IceCube captures signals of notoriously elusive but scientifically fascinating subatomic particles called neutrinos.

IceCube detects unexplained pattern of cosmic rays
A "skymap", generated from data collected by the under-construction IceCube Neutrino Observatory at the South Pole, shows the relative intensity of cosmic rays directed toward the Earth's Southern Hemisphere.
 
IceCube captures signals of notoriously elusive but scientifically fascinating subatomic particles called neutrinos. The telescope focuses on high-energy neutrinos that travel through the Earth, providing information about faraway cosmic events such as supernovas and black holes in the part of space visible from the Northern Hemisphere.
 
However, one of the challenges of detecting these relatively rare particles is that the telescope is constantly bombarded by other particles, including many generated by cosmic rays interacting with the Earth's atmosphere over the southern half of the sky. For most IceCube neutrino physicists these particles are simply background noise, but University of Wisconsin-Madison researchers Rasha Abbasi and Paolo Desiati, with collaborator Juan Carlos Díaz-Vélez, recognized an opportunity in the cosmic ray data.
 
"IceCube was not built to look at cosmic rays. Cosmic rays are considered background. However, we have billions of events of background downward cosmic rays that ended up being very exciting," says Abbasi.
 
Abbasi saw an unusual pattern when she looked at a "skymap" of the relative intensity of cosmic rays directed toward the Earth's Southern Hemisphere, with an excess of cosmic rays detected in one part of the sky and a deficit in another. A similar lopsidedness, called "anisotropy," has been seen from the Northern Hemisphere by previous experiments, she says, but its source is still a mystery.
 
"At the beginning, we didn't know what to expect. To see this anisotropy extending to the Southern Hemisphere sky is an additional piece of the puzzle around this enigmatic effect - whether it's due to the magnetic field surrounding us or to the effect of a nearby supernova remnant, we don't know," Abbasi says.
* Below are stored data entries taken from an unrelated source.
(** One call is one step. *)
Lemma follows_call {A} client req (f : Response -> result A) ph a ph' :
  next ph a = Some ph' -> performs a req ->
  follows (call client req f) ph (fun _ ph2 => ph2 = ph').
Proof.
  intros Hnext Hreq w. rewrite sent_call. unfold call.
  destruct (url_error (Url req)); [by exists [], ph|].
  exists [a], ph'. simpl. rewrite Hnext. split_and!; [done | by repeat constructor | done].
Qed.

(** The marks around a call change nothing. *)
Lemma follows_announced {A} msg (c : M S A) ph Q :
  tidy c -> follows c ph Q -> follows (announced msg c) ph Q.
Proof.
  intros Tc Hc w. destruct (Hc (printed w [msg])) as (l & ph' & ? & ? & Hok).
  exists l, ph'. rewrite sent_announced, announced_run by done.
  split_and!; [done..|]. intros a w'.
  destruct (c _) as [[a'|?|?] w1]; [|done..]. intros [= <- <-]. eauto.
Qed.

End Logic.

(** ** The client follows the machine *)

Section Methods.
Context `{!GoLib} {S : Type} `{!Platform S}.
Implicit Types (self prtnr : Client.Portainer) (ph : phase) (w : World S).

Lemma follows_Connect self :
  follows (Connect self) Start (fun _ ph => ph = Connected).
Proof.
  rewrite Connect_call. apply (follows_call _ _ _ _ Probe); [done|]. by exists self.
Qed.

Lemma follows_Auth self user pass :
  follows (Auth self user pass) Connected (fun _ ph => ph = Authenticated).
Proof.
  rewrite Auth_call. apply (follows_call _ _ _ _ Login); [done|].
  by exists self, user, pass.
Qed.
The new result appears in The Astrophysical Journal Letters, published by the American Astronomical Society.
 
One possible explanation for the irregular pattern is the remains of an exploded supernova, such as the relatively young nearby supernova remnant Vela, whose location corresponds to one of the cosmic ray hotspots in the anisotropy skymap. The pattern of cosmic rays also reveals more detail about the interstellar magnetic fields produced by moving gases of charged particles near Earth, which are difficult to study and poorly understood.
 
Right now "we can predict some models, but we don't have concrete knowledge of the magnetic field on small scales. It would be really nice if we did - we would have made a lot more progress in the field," Abbasi says.
 
Since nearly all cosmic signals are influenced by the interstellar magnetic fields, a better overall picture of these fields would aid a large range of physics and astronomy studies, she says, adding that their newly reported findings rule out some proposed theories about the source of the Northern Hemisphere anisotropy.